The machinery of traditional finance rarely moves quietly, but when it does move, the scale tends to be staggering. The Depository Trust & Clearing Corporation (DTCC) — the institution that quietly settles the vast majority of U.S. securities transactions — is now moving DTC-custodied U.S. Treasuries onchain through the Canton Network. The rails being activated here touch roughly $6 trillion in real-world assets, making this one of the most consequential tokenization milestones in the brief history of blockchain infrastructure.
For years, the real-world asset (RWA) tokenization thesis has survived largely on ambition and pilot programs.
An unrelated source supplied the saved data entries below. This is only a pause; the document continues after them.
Lemma timers_ext ns ns' l : (forall i, i ∈ l -> core <$> nd_at ns' i = core <$> nd_at ns i) -> timers ns' l = timers ns l.
Proof.
  intros Hl. unfold timers. induction l as [|i l IH]; [done|]. cbn [mbind list_bind]. rewrite IH by (intros j Hj; by apply Hl, list_elem_of_further). f_equal.
  specialize (Hl i (list_elem_of_here _ _)). destruct (nd_at ns' i) as [nd'|], (nd_at ns i) as [nd|]; try done. injection Hl as E. by destruct nd, nd'; cbn in *; subst.
Qed.

Definition without (l : list Z) (En : list (bytes * Z)) : list (bytes * Z) := filter (fun x => x.2 ∉ l) En.

Lemma without_split E1 k j E2 l : NoDup (E1 ++ (k, j) :: E2).*2 -> without (j :: l) (E1 ++ (k, j) :: E2) = without l (E1 ++ E2).
Proof.
  intros Hn. assert (Hf : forall E, j ∉ E.*2 -> without (j :: l) E = without l E).
  { intros E. unfold without. induction E as [|[k' i] E IH]; [done|]. rewrite fmap_cons, not_elem_of_cons. intros [Hi HE]. rewrite !filter_cons, IH by done. cbn [snd] in *.
    destruct (decide (i ∉ l)); [rewrite decide_True; [done|]|rewrite decide_False; [done|]]; rewrite elem_of_cons; naive_solver. }
  rewrite fmap_app, fmap_cons in Hn. apply NoDup_app in Hn as (_ & Hd & [Hj _]%NoDup_cons). unfold without at 1. rewrite filter_app, filter_cons. cbn [snd]. rewrite decide_False by (intros H; apply H; by left).
  fold (without (j :: l) E1) (without (j :: l) E2). rewrite !Hf; [by unfold without; rewrite filter_app|done|]. intros Hj1. by apply (Hd j Hj1); left.
Qed.

(** The nodes outside [l] untouched. *)
Definition same_out (l : list Z) (ns ns' : list waitNode) : Prop := zlen ns' = zlen ns /\ forall j, j ∉ l -> core <$> nd_at ns' j = core <$> nd_at ns j.

Lemma core_sib (x y : option waitNode) : core <$> x = core <$> y -> wn_sib <$> x = wn_sib <$> y.
Proof. intros E. apply (f_equal (fmap wn_sib)) in E. by destruct x, y. Qed.

Lemma without_nil E : without [] E = E.
Proof. unfold without. induction E as [|x E IH]; [done|]. rewrite filter_cons, decide_True, IH; [done|apply not_elem_of_nil]. Qed.

Lemma without_cons j l E : without (j :: l) E = without l (without [j] E).
Proof.
  unfold without. induction E as [|x E IH]; [done|]. rewrite !filter_cons, IH. destruct (decide (x.2 ∉ [j])) as [Hj|Hj].
  - rewrite filter_cons. destruct (decide (x.2 ∉ l)); [rewrite decide_True by set_solver|rewrite decide_False by set_solver]; done.
  - by rewrite decide_False by set_solver.
Qed.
Proof-of-concept announcements came in waves, institutional names attached themselves to blockchain press releases, and the market waited for something substantive enough to move beyond the experimental. The DTCC's decision to route DTC-custodied Treasuries through Canton is a different category of development. DTC custody is not a peripheral corner of American finance — it is the foundational layer through which trillions in securities are held and transferred daily. Placing that infrastructure in dialogue with a permissioned blockchain network signals that the tokenization conversation has shifted from "if" to "how fast."
Canton Network, built with institutional interoperability as its core design principle, has positioned itself as the connective tissue between legacy financial plumbing and onchain settlement. Unlike public blockchains that prioritize open access, Canton's architecture accommodates the compliance requirements, privacy constraints, and regulatory sensitivities that institutions like DTCC cannot negotiate away. That design choice — often criticized in crypto-native circles as insufficiently decentralized — turns out to be precisely what made this integration possible. The $6 trillion figure attached to these RWA rails is not a market capitalization or a speculative valuation; it reflects the actual custodial weight of the assets being brought into scope.
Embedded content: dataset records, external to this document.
Lemma pushCmd_ok As w m front create key vals : shows As e w m -> Forall pops As -> solid m -> wide_ok key -> Forall okv vals ->
  meets_b w (spec_push_b (erase <$> As) m front create key vals) (pushCmd rb spare sp e w (key :: vals) front create).
Proof.
  intros H Hpop Hs Hkey Hv. unfold spec_push_b, pushCmd. eapply (on_key_b_ok As w m key _ (fun w l => _)); [done|done|done|]. intros w1 m1 H1 Hs1 _ _ _. clear w m H Hs. rename w1 into w, m1 into m, H1 into H, Hs1 into Hs.
  assert (Hpush : forall w1 p xs at_ m0, shows As e w1 (<[key := (xs, at_)]> m0) -> w_m w1 !! key = Some p -> w_out w1 = w_out w ->
    meets_b w (let ys := foldl (fun xs v => pushed front v xs) xs vals in let '(zs, Bs', sv) := serve_spec key ys (erase <$> As) in let '(m, ev) := settle_spec m0 key zs at_ in
      (m, RpInt (zlen ys), (map (push_log front key) vals ++ [ENotify NotifyList (pushEvent front) key]) ++ sv ++ ev, Bs'))
      (let* w := push_args spare e w1 key p front vals in let w := notify w NotifyList (pushEvent front) key in let* n := len_of e w p in
       let* w := serve_if_waiters rb spare sp e w key p in let* w := settle rb e w key p in Ok (w, RpInt n))).
  { intros w1 p xs at_ m0 H1 Hp1 Ho1. destruct (push_args_ok spare e front key at_ vals Hv w1 _ xs p H1 Hp1 (lookup_insert_eq _ _ _)) as (w2 & -> & H2 & Hm2 & Ho2). cbv zeta.
    rewrite insert_insert_eq in H2. set (ys := foldl _ _ _) in *. assert (H2' := shows_fx _ _ _ (ENotify NotifyList (pushEvent front) key) H2).
    assert (Hp2 : w_m w2 !! key = Some p) by (by rewrite Hm2). rewrite (len_ok e (notify w2 NotifyList (pushEvent front) key) _ key p ys at_ H2' Hp2 (lookup_insert_eq _ _ _)).
    apply (serve_finish_ok As w (notify w2 NotifyList (pushEvent front) key) m0 key p ys at_ (RpInt (zlen ys)) _ H2' Hpop Hkey Hp2). cbn. by rewrite Ho2, Ho1, <- (assoc_L (++)). }
  destruct (key_cases e w m key H) as [(p & xs & at_ & Hp & Hm)|[Hp Hm]]; rewrite Hp, Hm.
  - cbn [default]. specialize (Hpush w p xs at_ m). rewrite insert_id in Hpush by done. specialize (Hpush H Hp eq_refl). by destruct create.
  - destruct create; [|by apply (meets_blocked As); [|apply meets_done]]. cbn [default]. pose proof (shows_install e w m key H Hm) as Hi. destruct (install e w key) as [w1 p]. destruct Hi as (H1 & Hp1 & Ho1). by apply (Hpush w1 p [] 0 m).
Qed.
The implications for settlement efficiency alone are substantial. U.S. Treasuries currently move through processes layered with reconciliation overhead, counterparty confirmations, and settlement windows that, while shorter than they once were, still introduce friction at scale. Tokenized Treasuries on a shared ledger compress that friction meaningfully — enabling atomic settlement, programmable collateral, and 24-hour market access that the existing infrastructure structurally cannot provide. For institutional borrowers using Treasuries as collateral in repo markets, for asset managers seeking intraday liquidity, and for global counterparties operating across time zones, the upgrade is not cosmetic.
Meanwhile, a separate but adjacent story is developing on the trading infrastructure side of the onchain economy. Lighter, a decentralized exchange focused on order-book performance, has launched trading for its native LIT token. The more notable aspect of the launch is not the token itself but the fee structure Lighter is operating at — described as a multiple in Hyperliquid territory. Hyperliquid has become a reference point in decentralized trading precisely because its fee generation has demonstrated that onchain perpetuals and spot markets can produce revenue that rivals or exceeds centralized competitors. For Lighter's LIT to be benchmarked against that standard at launch is an aggressive positioning.
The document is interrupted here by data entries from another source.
(* ===== verification/ListBlocked.v ===== *)
(** The blocking pops of a shard (engine/f3/list/blocking.go and blockmove.go): an element at
    once, or a place at the end of the queue of every key, until a push or the timeout. *)

From stdpp Require Import gmap.
From S2P Require Import Prelude Format Frames Device Decimal Resp Ordered TierDirectory Expire InlineList ChunkRing Fenwick ValueLog NativeList NativeRefines NativeOps NativeSweeps NativeTrim NativeDemote ListMeaning ListRun ListWorld ListCommands WaitSlab ListSpec ListRefines ListServe.
#[local] Open Scope Z_scope.

#[local] Abbreviation P A := (res Empty_set A).

Section blocked.
Context (rb : klist native -> Z) (spare : bytes) (sp : bytes -> bytes -> bytes) (e : env).
Hypothesis (Hsp : roomy sp).
#[local] Abbreviation meets_b := (ListServe.meets_b e).

(** ** Parking *)

(** No key has an element: park, or inside EXEC answer null. *)
Definition park_or_null (w : world) (keys : list bytes) (s : waitSpec) (b : blocking) : P (world * rep) :=
  if b_noblock b then Ok (w, RpRaw (AppendNullArray []))
  else
    let* '(w, head) := parkWaiter w keys s (b_conn b) (b_seq b) in
    let* w := arm e w b head false in
    Ok (w, RpPark).

Definition spec_park (Bs : list blocked) (m : kv) (keys : list bytes) (s : waitSpec) (b : blocking) : outcomes :=
  if b_noblock b then (m, RpRaw (AppendNullArray []), [], Bs) else (m, RpPark, arm_fx e b, Bs ++ [mkBlocked (b_conn b) (b_seq b) s (armed b) keys]).

(** Room in the slab for the nodes of the client. *)
Definition room (w : world) (keys : list bytes) : Prop := keys <> [] /\ Forall wide_ok keys /\ zlen (w_nodes w) + zlen keys <= nilIdx.

Definition pop_wait (s : waitSpec) : Prop := ws_claim s = None /\ match ws_kind s with kindPop => True | kindMpop => 0 < ws_count s | kindMove => False end.

Lemma park_or_null_ok As w m keys s b : shows As e w m -> Forall pops As -> room w keys -> pop_wait s -> meets_b w (spec_park (erase <$> As) m keys s b) (park_or_null w keys s b).
Proof.
  intros H Hpop (Hk & Hwide & Hz) (Hcl & Hkind). unfold park_or_null, spec_park. destruct (b_noblock b); [apply (meets_blocked e As); [done|by apply meets_done]|].
  destruct (parkWaiter_ok w As keys s (b_conn b) (b_seq b) (sh_wait _ _ _ H) Hk Hz) as (w1 & at_ & i & -> & Hs1 & Ek & Hh & Hr1 & Eo1 & _).
  destruct (arm_ok e w1 As (b_conn b) (b_seq b) s at_ i b false Hs1 Hh) as (w2 & -> & Hs2 & Hr2 & Eo2 & _). exists w2, (As ++ [mkAwaiter (b_conn b) (b_seq b) s (armed b) at_]). cbn [fst snd]. split_and!; [done| | | |by rewrite Eo2, Eo1].
  - eapply shows_unlink; [done|done|]. by eapply rest_same_trans.
  - apply Forall_app. split; [done|]. apply Forall_singleton. unfold pops. cbn [aw_spec aw_at]. by rewrite Ek.
  - rewrite fmap_app. cbn [fmap list_fmap]. unfold erase at 2. cbn [aw_conn aw_seq aw_spec aw_timer aw_at]. by rewrite Ek.
Qed.

(** ** BLPOP and BRPOP *)

Fixpoint spec_bpop (Bs : list blocked) (m : kv) (all keys : list bytes) (front : bool) (b : blocking) : outcomes :=
  match keys with
  | [] => spec_park Bs m all (mkWaitSpec kindPop front 0 [] false None) b
  | key :: keys' =>
      on_key_b e Bs m key (fun m x =>
        match x with
        | None => spec_bpop Bs m all keys' front b
        | Some (xs, at_) =>
            let '(ys, v) := pop_end front xs in
            let '(m, ev) := settle_spec m key ys at_ in
            (m, RpRaw (AppendArrayHeader [] 2 ++ bulk key ++ bulk v), ENotify NotifyList (popEvent front) key :: ev, Bs)
        end)
  end.

(** [blockpop] with the keys still to probe. *)
Definition bpop_run (all keys : list bytes) (front : bool) (b : blocking) (w : world) : P (world * rep) :=
  let* '(w, r) := blockpop_now rb sp e w keys front in
  match r with Some r => Ok (w, r) | None => park_or_null w all (mkWaitSpec kindPop front 0 [] false None) b end.

Lemma blockpop_run w keys b front : blockpop rb sp e w keys b front = bpop_run keys keys front b w.
Proof. done. Qed.

Lemma bpop_run_cons all key keys front b w : bpop_run all (key :: keys) front b w =
  let* '(w, l, wrong) := lookup_list e w key in
  if wrong then Ok (w, RpErr wrongType)
  else
    match l with
    | None => bpop_run all keys front b w
    | Some p =>
        let* n := len_of e w p in
        if n =? 0 then bpop_run all keys front b w
        else
          let* '(w, v) := popOne e w p front in
          let* w := settle rb e (notify w NotifyList (popEvent front) key) key p in
          Ok (w, RpRaw (appendReply sp [] key v))
    end.
Proof.
  unfold bpop_run. cbn [blockpop_now]. destruct (lookup_list e w key) as [[[w1 [p|]] []]|? |]; try done. destruct (len_of e w1 p) as [n|? |]; try done. destruct (n =? 0); [done|].
  destruct (popOne e w1 p front) as [[w2 v]|? |]; try done. cbv zeta. by destruct (settle _ _ _ _ _).
Qed.

Lemma bpop_run_ok As all front b keys : Forall pops As -> Forall wide_ok keys -> forall w m, shows As e w m -> solid m -> room w all -> meets_b w (spec_bpop (erase <$> As) m all keys front b) (bpop_run all keys front b w).
Proof.
  intros Hpop. induction 1 as [|key keys Hkey Hkeys IH]; intros w m H Hs Hr; [by apply park_or_null_ok|]. rewrite bpop_run_cons. cbn [spec_bpop].
  eapply (on_key_b_ok e As w m key _ (fun w l => _)); [done|done|done|]. intros w1 m1 H1 Hs1 _ _ En. assert (Hr1 : room w1 all) by (unfold room; by rewrite En).
  destruct (key_cases e w1 m1 key H1) as [(p & xs & at_ & Hp & Hm)|[Hp Hm]]; rewrite Hp, Hm; [|by apply IH]. destruct (solid_at m1 key xs at_ Hs1 Hm) as [Hne _].
  rewrite (len_ok e w1 m1 key p xs at_ H1 Hp Hm). destruct (Z.eqb_spec (zlen xs) 0) as [E|_]; [exfalso; apply Hne, zlen_0_nil; lia|].
  destruct (obj_ok e w1 m1 key p xs at_ H1 Hp Hm) as (o & _ & _ & Hl & _). destruct (pop_end_okv front xs (list_holds_ok e _ _ Hl) Hne) as [Hv _].
  destruct (popOne_ok e w1 m1 key p xs at_ front H1 Hp Hm Hne) as (w2 & -> & H2 & Eo2 & Em2). destruct (pop_end front xs) as [ys v]. cbn [fst snd] in *. rewrite (reply_ok sp Hsp key v Hkey (okv_wide e v Hv)).
  pose proof (finish_ok rb e w1 (notify w2 NotifyList (popEvent front) key) m1 key p ys at_ (RpRaw (AppendArrayHeader [] 2 ++ bulk key ++ bulk v)) [] [ENotify NotifyList (popEvent front) key] (shows_fx _ _ _ _ H2)) as Hf.
  destruct (settle_spec m1 key ys at_) as [m2 ev]. apply (meets_blocked e As); [done|]. apply Hf; [by cbn; rewrite Em2|]. cbn. by rewrite Eo2, app_nil_r.
Qed.

Lemma blockpop_ok As w m keys b front : shows As e w m -> Forall pops As -> solid m -> room w keys -> meets_b w (spec_bpop (erase <$> As) m keys keys front b) (blockpop rb sp e w keys b front).
Proof. intros H Hpop Hs Hr. rewrite blockpop_run. apply bpop_run_ok; try done. apply Hr. Qed.

(** ** BLMPOP *)

Fixpoint spec_bmpop (Bs : list blocked) (m : kv) (all keys : list bytes) (front : bool) (count : Z) (b : blocking) : outcomes :=
  match keys with
  | [] => spec_park Bs m all (mkWaitSpec kindMpop front count [] false None) b
  | key :: keys' =>
      on_key_b e Bs m key (fun m x =>
        match x with
        | None => spec_bmpop Bs m all keys' front count b
        | Some (xs, at_) =>
            let '(ys, vs) := pop_many front (Z.to_nat (Z.min count (zlen xs))) xs in
            let '(m, ev) := settle_spec m key ys at_ in
            (m, RpRaw (AppendArrayHeader [] 2 ++ bulk key ++ array vs), ENotify NotifyList (popEvent front) key :: ev, Bs)
        end)
  end.

Definition spec_blmpop (Bs : list blocked) (m : kv) (args : list bytes) (b : blocking) : outcomes :=
  match mpop_args args with
  | inl (keys, front, count) => spec_bmpop Bs m keys keys front count b
  | inr msg => (m, RpErr msg, [], Bs)
  end.

Definition bmpop_run (all keys : list bytes) (front : bool) (count : Z) (b : blocking) (w : world) : P (world * rep) :=
  let* '(w, out, wrong) := lmpop rb sp e w keys front count in
  if wrong then Ok (w, RpErr wrongType)
  else match out with Some out => Ok (w, RpRaw out) | None => park_or_null w all (mkWaitSpec kindMpop front count [] false None) b end.

Lemma bmpop_run_cons all key keys front count b w : bmpop_run all (key :: keys) front count b w =
  let* '(w, l, wrong) := lookup_list e w key in
  if wrong then Ok (w, RpErr wrongType)
  else
    match l with
    | None => bmpop_run all keys front count b w
    | Some p =>
        let* n := len_of e w p in
        if n =? 0 then bmpop_run all keys front count b w
        else mpop_found rb sp e w key p front count n
    end.
Proof.
  unfold bmpop_run, mpop_found. cbn [lmpop]. destruct (lookup_list e w key) as [[[w1 [p|]] []]|? |]; try done. destruct (len_of e w1 p) as [n|? |]; try done. destruct (n =? 0); [done|]. cbv zeta.
  destruct (pop_bulks _ _ _ _ _ _) as [[w2 out]|? |]; try done. by destruct (settle _ _ _ _ _).
Qed.

Lemma bmpop_run_ok As all front count b keys : Forall pops As -> 0 < count -> Forall wide_ok keys -> forall w m, shows As e w m -> solid m -> room w all ->
  meets_b w (spec_bmpop (erase <$> As) m all keys front count b) (bmpop_run all keys front count b w).
Proof.
  intros Hpop Hc. induction 1 as [|key keys Hkey Hkeys IH]; intros w m H Hs Hr; [by apply park_or_null_ok|]. rewrite bmpop_run_cons. cbn [spec_bmpop].
  eapply (on_key_b_ok e As w m key _ (fun w l => _)); [done|done|done|]. intros w1 m1 H1 Hs1 _ _ En. assert (Hr1 : room w1 all) by (unfold room; by rewrite En).
  destruct (key_cases e w1 m1 key H1) as [(p & xs & at_ & Hp & Hm)|[Hp Hm]]; rewrite Hp, Hm; [|by apply IH]. destruct (solid_at m1 key xs at_ Hs1 Hm) as [Hne _].
  rewrite (len_ok e w1 m1 key p xs at_ H1 Hp Hm). destruct (Z.eqb_spec (zlen xs) 0) as [E|_]; [exfalso; apply Hne, zlen_0_nil; lia|].
  pose proof (mpop_found_ok rb sp e Hsp w1 m1 key p xs at_ front count H1 Hp Hm Hne Hc Hkey) as Hf. destruct (pop_many _ _ _) as [ys vs]. destruct (settle_spec m1 key ys at_) as [m2 ev]. by apply (meets_blocked e As).
Qed.

Lemma Blmpop_ok As w m args b : shows As e w m -> Forall pops As -> solid m -> args <> [] -> Forall wide_ok args -> zlen (w_nodes w) + zlen args <= nilIdx ->
  meets_b w (spec_blmpop (erase <$> As) m args b) (Blmpop rb sp e w args b).
Proof.
  intros H Hpop Hs Hne Hwide Hz. unfold spec_blmpop, Blmpop. pose proof (mpop_args_ok args) as Ht. rewrite parseLmpopTail_spec by done.
  destruct (mpop_args args) as [[[keys front] count]|msg]; [|apply (meets_blocked e As); [done|by apply meets_done]].
  destruct Ht as (Hc & Hk & Hkn & Hkl). apply (bmpop_run_ok As keys front count b keys); auto. split_and!; [done|by apply Hk|lia].
Qed.

(** ** One event of the shard *)

(** A command, a blocking pop with its timeout parsed, or the timeout of the [j]-th client, whose
    timer was armed on its first node. *)
Inductive bevent : Type :=
  | BCmd (c : cmd)
  | BPop (keys : list bytes) (front : bool) (b : blocking)
  | BMpop (args : list bytes) (b : blocking)
  | BTimeout (j : nat) (first : Z).

Definition bexec (w : world) (ev : bevent) : P (world * rep) :=
  match ev with
  | BCmd c => exec rb spare sp e w c
  | BPop keys front b => blockpop rb sp e w keys b front
  | BMpop args b => Blmpop rb sp e w args b
  | BTimeout _ first => let* w := fire w first in Ok (w, RpPark)
  end.

Definition spec_event (Bs : list blocked) (m : kv) (ev : bevent) : outcomes :=
  match ev with
  | BCmd c => spec_cmd_b e Bs m c
  | BPop keys front b => spec_bpop Bs m keys keys front b
  | BMpop args b => spec_blmpop Bs m args b
  | BTimeout j _ => (m, RpPark, match Bs !! j with Some b => [EComplete (bk_conn b) (bk_seq b) (AppendNullArray [])] | None => [] end, delete j Bs)
  end.

Definition event_ok (As : list awaiter) (w : world) (now : Z) (ev : bevent) : Prop :=
  match ev with
  | BCmd c => cmd_ok now c
  | BPop keys _ _ => room w keys
  | BMpop args _ => args <> [] /\ Forall wide_ok args /\ zlen (w_nodes w) + zlen args <= nilIdx
  | BTimeout j first => exists a, As !! j = Some a /\ head (aw_at a).*2 = Some first
  end.

Lemma bexec_ok As w m ev : shows As e w m -> Forall pops As -> solid m -> event_ok As w (e_now e) ev -> meets_b w (spec_event (erase <$> As) m ev) (bexec w ev).
Proof.
  intros H Hpop Hs Hok. destruct ev as [c|keys front b|args b|j first]; cbn [bexec spec_event event_ok] in *.
  - by apply exec_b_ok.
  - by apply blockpop_ok.
  - destruct Hok as (? & ? & ?). by apply Blmpop_ok.
  - destruct Hok as (a & Ha & Hh). destruct ((aw_at a).*2) as [|i l] eqn:El; [done|]. injection Hh as ->. rewrite list_lookup_fmap, Ha. cbn [fmap option_fmap option_map].
    pose proof (take_drop_middle As j a Ha) as EA. rewrite <- EA in H, Hpop. destruct (fire_ok w _ a _ first l (sh_wait _ _ _ H) El) as (w1 & -> & Hs1 & Hr1 & Eo1 & _).
    apply Forall_app in Hpop as [Hp1 [Hpa Hp2]%Forall_cons]. destruct Hpa as (_ & _ & Hkind). exists w1, (take j As ++ drop (S j) As). cbn [fst snd]. split_and!; [done|by eapply shows_unlink|by apply Forall_app| |].
    + by rewrite delete_take_drop, fmap_app, fmap_take, fmap_drop.
    + rewrite Eo1. cbn [erase bk_conn bk_seq]. by destruct (ws_kind (aw_spec a)).
Qed.
End blocked.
The Hyperliquid comparison matters because it sets a specific kind of expectation — one grounded in fee revenue rather than token emissions or speculative liquidity mining. The decentralized exchange landscape has spent years struggling with the sustainability question: protocols that attract volume through token incentives frequently collapse when those incentives dry up. A fee multiple that genuinely competes with Hyperliquid's benchmark would suggest Lighter is building toward economic sustainability rather than simply bootstrapping attention around a token launch.
Taken together, these two developments — DTCC's $6 trillion Treasury tokenization via Canton and Lighter's LIT debut with Hyperliquid-scale fee ambitions — reflect two distinct but converging vectors in the maturation of onchain finance. One is the institutionalization of the asset layer, where the world's most systemically important custodians begin treating blockchain rails as viable infrastructure. The other is the professionalization of the trading layer, where decentralized venues compete on the same economic metrics as their centralized counterparts rather than hiding behind token subsidy models.
The RWA sector has long needed a gravity event — something that transforms the category from an interesting experiment into load-bearing infrastructure. DTCC routing DTC-custodied Treasuries through Canton at $6 trillion scale is a credible candidate for that moment. Whether the broader market recognizes it as such in real time, or only in retrospect, may depend on how quickly the operational details become visible. What is already clear is that the institutional on-ramp to tokenized assets is no longer theoretical.